ME13 Pathophysiology of dystonia A. Berardelli Department of Neurological Sciences, Sapienza, University of Rome, Italy Dystonia is a movement disorder characterized by twisting movements, especially during attempted movements, as well as abnormal postures, cocontraction activity and muscle spread to other regions of the body. Most of our knowledge of the pathophysiology of dystonia comes from neurophysiological investigations performed in patients with focal dystonias. In these latter conditions neurophysiological studies have demonstrated impaired inhibitory control of motor mechanisms at various levels of central nervous system, and abnormalities of somatosensory spatial and temporal discrimination.

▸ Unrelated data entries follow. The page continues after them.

Lemma allocate_all_shadowed es ms i j a m :
  nth_error ms i = Some a -> nth_error ms j = Some m -> (i < j)%nat ->
  member_id a = member_id m ->
  nth_error (fold_left allocate_expense es ms) j = Some m.
Proof.
  revert ms a. induction es as [|e es IH]; intros ms a Hi Hj Hlt Hid;
    cbn [fold_left]; [exact Hj|].
  destruct (allocate_expense_shadowed ms e i j a m Hi Hj Hlt Hid)
    as [Hj' [a' [Hi' Hid']]].
  apply (IH _ a'); auto.
Qed.

Lemma nth_error_init_members E fresh k ms i m :
  nth_error ms i = Some m ->
  nth_error (init_members E fresh k ms) i = Some (init_member E (fresh (k + i)%nat) m).
Proof.
  revert k i. induction ms as [|x r IH]; intros k i Hi; [destruct i; discriminate|].
  destruct i as [|i]; cbn [init_members nth_error] in *.
  - inversion Hi; subst. rewrite Nat.add_0_r. reflexivity.
  - rewrite (IH (S k) i Hi). replace (k + S i)%nat with (S k + i)%nat by lia.
    reflexivity.
Qed.

(** X5.  A member whose identifier is also the identifier of an earlier
    member is never found by the expense loop: after [recalculateState] they
    owe nothing, and are owed nothing unless [customPersonal] is set,
    whatever the expenses are. *)
Theorem repeated_id_never_charged fresh d out i j a m :
  recalculateState fresh d = Ok out ->
  nth_error (members_of d) i = Some a ->
  nth_error (members_of d) j = Some m ->
  (i < j)%nat ->
  member_id a = member_id m ->
  truthy_id (member_id m) = true ->
  exists m', nth_error (members_of out) j = Some m' /\
    expenseShare m' = VNum (Num 0) /\
    (customPersonal m = false -> personal m' = VNum (Num 0)).
Proof.
  intros Hrun Hi Hj Hlt Hid Hm.
  apply recalculateState_Ok in Hrun. destruct Hrun as [es [_ ->]].
  rewrite members_of_set_members. unfold recalculated.
  set (E := expected_share (budget d) (List.length (members_of d))).
  pose proof (nth_error_init_members E fresh 0 _ i a Hi) as Hi1.
  pose proof (nth_error_init_members E fresh 0 _ j m Hj) as Hj1.
  cbn [Nat.add] in Hi1, Hj1.
  assert (Hi2 : nth_error (map reset_member (init_members E fresh 0 (members_of d))) i
                = Some (prepare E (fresh i) a))
    by (rewrite nth_error_map, Hi1; reflexivity).
  assert (Hj2 : nth_error (map reset_member (init_members E fresh 0 (members_of d))) j
                = Some (prepare E (fresh j) m))
    by (rewrite nth_error_map, Hj1; reflexivity).
  assert (Hids : member_id (prepare E (fresh i) a) = member_id (prepare E (fresh j) m)).
  { rewrite !member_id_prepare; [exact Hid | exact Hm | rewrite Hid; exact Hm]. }
  pose proof (allocate_all_shadowed es _ i j _ _ Hi2 Hj2 Hlt Hids) as Hfin.
  exists (finalize_member (prepare E (fresh j) m)).
  split; [rewrite nth_error_map, Hfin; reflexivity|].
  destruct (finalize_member_keeps (prepare E (fresh j) m)) as [_ [_ [-> [_ [-> _]]]]].
  rewrite prepare_eq. cbn. split; [reflexivity|]. intros ->. reflexivity.
Qed.

Lemma repeated_id_never_charged_witness :
  exists m', nth_error (members_of (returned no_fresh twin_trip)) 1 = Some m' /\
    expenseShare m' = VNum (Num 0) /\
    (customPersonal (new_member "a" 10) = false -> personal m' = VNum (Num 0)).
Proof.
  apply (repeated_id_never_charged no_fresh twin_trip (returned no_fresh twin_trip)
           0%nat 1%nat (new_member "a" 0) (new_member "a" 10)).
  - vm_compute. reflexivity.
  - reflexivity.
  - reflexivity.
  - lia.
  - reflexivity.
  - reflexivity.
Defined.

(** ** The shape of the result *)

Lemma same_expected_nth E fresh ms es i m :
  nth_error ms i = Some m ->
  exists m', nth_error
               (map finalize_member
                  (fold_left allocate_expense es
                     (map reset_member (init_members E fresh 0 ms)))) i = Some m' /\
             expectedContribution m' = expectedContribution (init_member E (fresh i) m).
Proof.
  intros Hm.
  pose proof (nth_error_init_members E fresh 0 ms i m Hm) as H1. cbn [Nat.add] in H1.
  destruct (Forall2_nth_error i (same_expected_after_init _ es) H1) as [m' [Hm' He]].
  exists m'. split; [exact Hm' | exact He].
Qed.

(** The share expected of the member at a given position. *)
Lemma expected_share_nth fresh b ms es i m :
  nth_error ms i = Some m ->
  customExpected m = false ->
  exists m', nth_error (recalculated fresh b ms es) i = Some m' /\
    expectedContribution m' = VNum (div (ToNumber b) (of_nat (List.length ms))).
Proof.
  intros Hm Hce. unfold recalculated.
  destruct (same_expected_nth (expected_share b (List.length ms)) fresh ms es i m Hm)
    as [m' [Hm' He]].
  exists m'. split; [exact Hm'|]. rewrite He, init_member_expected by exact Hce.
  unfold expected_share.
  destruct (0 <? List.length ms)%nat eqn:E; [reflexivity|].
  apply Nat.ltb_ge in E. destruct ms; [destruct i; discriminate|].
  simpl in E. lia.
Qed.

(** X6.  After [recalculateState] every member without the [customExpected]
    flag is expected to contribute the budget divided by the number of all
    members: members with an override still count in the divisor. *)
Theorem expected_share_counts_everyone fresh d out i m :
  recalculateState fresh d = Ok out ->
  nth_error (members_of d) i = Some m ->
  customExpected m = false ->
  exists m', nth_error (members_of out) i = Some m' /\
    expectedContribution m' =
    VNum (div (ToNumber (budget d)) (of_nat (List.length (members_of d)))).
Proof.
  intros Hrun Hm Hce.
  apply recalculateState_Ok in Hrun. destruct Hrun as [es [_ ->]].
  rewrite members_of_set_members.
  exact (expected_share_nth fresh (budget d) (members_of d) es i m Hm Hce).
Qed.

Lemma expected_share_counts_everyone_witness :
  exists m', nth_error (members_of (returned no_fresh pinned_trip)) 0 = Some m' /\
    expectedContribution m' = VNum (Num 150).
Proof.
  destruct (expected_share_counts_everyone no_fresh pinned_trip
              (returned no_fresh pinned_trip) 0%nat (new_member "a" 100))
    as [m' [H1 H2]].
  - vm_compute. reflexivity.
  - reflexivity.
  - reflexivity.
  - exists m'. split; [exact H1|]. rewrite H2. vm_compute. reflexivity.
Defined.

Lemma keeps_identity_after_init ms es :
  Forall2 keeps_identity ms
    (map finalize_member (fold_left allocate_expense es (map reset_member ms))).
Proof.
  apply after_init_Forall2; unfold keeps_identity.
  - auto 10.
  - intros x y z [N1 [E1 [P1 [B1 I1]]]] [N2 [E2 [P2 [B2 I2]]]].
    repeat split; congruence.
  - intros m. rewrite reset_member_eq. auto 10.
  - intros a m. unfold add_personal.
    destruct m as [? ? ? ? ? ? ? ? ? ? [|] ?]; auto 10.
  - intros s m. destruct m; unfold add_share; cbn; auto 10.
  - intros m. destruct (finalize_member_shape m) as [r [b ->]].
    destruct m as [? ? ? ? ? ? ? ? ? ? ? [|]]; cbn; auto 10.
Qed.

(** A member keeps name, flags and identifier through the call. *)
Lemma recalculated_keeps_nth fresh b ms es i m :
  nth_error ms i = Some m ->
  exists m', nth_error (recalculated fresh b ms es) i = Some m' /\
             same_member_at fresh i m m'.
Proof.
  intros Hm. unfold recalculated.
  set (E := expected_share b (List.length ms)).
  pose proof (nth_error_init_members E fresh 0 _ i m Hm) as H1. cbn [Nat.add] in H1.
  destruct (Forall2_nth_error i (keeps_identity_after_init _ es) H1)
    as [m' [Hm' [N [CE [CP [CB I]]]]]].
  exists m'. split; [exact Hm'|].
  unfold same_member_at. rewrite N, CE, CP, CB, I, init_member_eq. cbn. auto 10.
Qed.

(** X7.  [recalculateState] writes the member list only: the budget, the
    expenses and the pending queues are returned as they were, and the member
    list keeps its length and order, every member keeping name and flags,
    and the identifier when there is one; a member without identifier
    receives the one generated for its position. *)
Theorem recalculateState_frame fresh d out :
  recalculateState fresh d = Ok out ->
  budget out = budget d /\ expenses out = expenses d /\
  pendingContributions out = pendingContributions d /\
  pendingDeletions out = pendingDeletions d /\
  List.length (members_of out) = List.length (members_of d) /\
  forall i m, nth_error (members_of d) i = Some m ->
    exists m', nth_error (members_of out) i = Some m' /\ same_member_at fresh i m m'.
Proof.
  intros Hrun. apply recalculateState_Ok in Hrun. destruct Hrun as [es [_ ->]].
  rewrite members_of_set_members.
  repeat split.
  - apply recalculated_length.
  - intros i m Hm. exact (recalculated_keeps_nth fresh (budget d) (members_of d) es i m Hm).
Qed.

Lemma recalculateState_frame_witness :
  List.length (members_of (returned no_fresh malformed_trip)) = 1%nat /\
  expenses (returned no_fresh malformed_trip) = expenses malformed_trip.
Proof.
  destruct (recalculateState_frame no_fresh malformed_trip
              (returned no_fresh malformed_trip)) as [_ [H2 [_ [_ [H5 _]]]]].
  - vm_compute. reflexivity.
  - split; [exact H5 | exact H2].
Defined.

Lemma numeric_slots_allocated es ms :
  Forall2 keeps_numeric_slots ms (fold_left allocate_expense es ms).
Proof.
  apply allocate_all_Forall2; unfold keeps_numeric_slots, numeric_slots.
  - auto.
  - auto.
  - intros a m. unfold add_personal.
    destruct m as [? ? ? ? ? ? ? ? ? ? [|] ?]; cbn; intuition.
  - intros s m. destruct m; unfold add_share; cbn; intuition.
Qed.

Lemma numeric_slots_prepared E fresh k ms :
  Forall numeric_slots (map reset_member (init_members E fresh k ms)).
Proof.
  revert k. induction ms as [|m ms IH]; intros k; cbn [init_members map];
    constructor; [|apply IH].
  fold (prepare E (fresh k) m). rewrite prepare_eq. unfold numeric_slots. cbn.
  split; [reflexivity|]. split; intros ->; reflexivity.
Qed.

Lemma max_zero_not_negative x : not_negative (VNum (max x (Num 0))).
Proof.
  unfold max. destruct x as [a|]; [|exact I].
  destruct (Qle_bool a 0) eqn:E; cbn.
  - apply Qle_refl.
  - apply Qlt_le_weak. apply Qnot_le_lt. intros H.
    apply Qle_bool_iff in H. congruence.
Qed.

(** X8.  In every member that [recalculateState] returns,
    [actualContribution], [reimbursed], [expenseShare] and
    [remainingContribution] hold numbers and [remainingContribution] is not
    negative; [personal], [expectedContribution] and [balance] hold numbers
    unless the corresponding override flag is set. *)
Theorem result_slots_numeric fresh d out m :
  recalculateState fresh d = Ok out ->
  In m (members_of out) ->
  is_number (actualContribution m) = true /\
  is_number (reimbursed m) = true /\
  is_number (expenseShare m) = true /\
  not_negative (remainingContribution m) /\
  (customPersonal m = false -> is_number (personal m) = true) /\
  (customExpected m = false -> is_number (expectedContribution m) = true) /\
  (customBalance m = false -> is_number (balance m) = true).
Proof.
  intros Hrun Hin. apply recalculateState_Ok in Hrun. destruct Hrun as [es [_ ->]].
  rewrite members_of_set_members in Hin.
  destruct (recalculated_In _ _ _ _ _ Hin) as [m0 [Hm [Ha Hr]]].
  assert (Hnum : numeric_slots m0).
  { unfold recalculated in Hin. apply in_map_iff in Hin.
    destruct Hin as [m1 [Hm1 Hin]].
    pose proof (numeric_slots_allocated es
                  (map reset_member
                     (init_members (expected_share (budget d)
                                      (List.length (members_of d))) fresh 0
                        (members_of d)))) as HF.
    eapply Forall2_Forall_r in HF;
      [| intros x y Hxy Hx; exact (Hxy Hx) | apply numeric_slots_prepared].
    rewrite Forall_forall in HF.
    assert (E : finalize_member m1 = finalize_member m0) by congruence.
    specialize (HF m1 Hin).
    destruct (finalize_member_keeps m1) as [K1 [_ [K3 [_ [K5 _]]]]].
    destruct (finalize_member_keeps m0) as [L1 [_ [L3 [_ [L5 _]]]]].
    destruct (finalize_member_shape m1) as [r1 [b1 S1]].
    destruct (finalize_member_shape m0) as [r0 [b0 S0]].
    assert (F1 : customPersonal (finalize_member m1) = customPersonal m1 /\
                 customExpected (finalize_member m1) = customExpected m1)
      by (rewrite S1; destruct m1 as [? ? ? ? ? ? ? ? ? ? ? [|]]; cbn; auto).
    assert (F0 : customPersonal (finalize_member m0) = customPersonal m0 /\
                 customExpected (finalize_member m0) = customExpected m0)
      by (rewrite S0; destruct m0 as [? ? ? ? ? ? ? ? ? ? ? [|]]; cbn; auto).
    destruct F1 as [F1p F1e], F0 as [F0p F0e].
    unfold numeric_slots in *.
    rewrite <- L5, <- L3, <- L1, <- F0p, <- F0e, <- E, K5, K3, K1, F1p, F1e.
    exact HF. }
  subst m.
  destruct (finalize_member_keeps m0) as [K1 [K2 [K3 [K4 [K5 K6]]]]].
  destruct (finalize_member_shape m0) as [r0 [b0 S0]].
  assert (F0 : customPersonal (finalize_member m0) = customPersonal m0 /\
               customExpected (finalize_member m0) = customExpected m0)
    by (rewrite S0; destruct m0 as [? ? ? ? ? ? ? ? ? ? ? [|]]; cbn; auto).
  destruct F0 as [F0p F0e]. destruct Hnum as [N1 [N2 N3]].
  rewrite K2, K4, K5, K3, K1, K6, F0p, F0e, finalize_member_remaining.
  repeat split; auto.
  - apply max_zero_not_negative.
  - intros Hcb. rewrite (finalize_member_balance _ Hcb). reflexivity.
Qed.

In the various clinical types of dystonia these abnormalities are present in affected and also in unaffected body parts and some of these abnormalities may be primary, rather than the consequence of dystonic activity. One possible meccanism for the pathophysiology of focal dystonia is an abnormal motor learning or an excessive neuroplasticity. Available data from recordings during surgery performed in patients affected by generalized dystonia have suggested a reduced GPi output to the thalamus, but additional changes in patterning and synchrony of neural discharges are also present.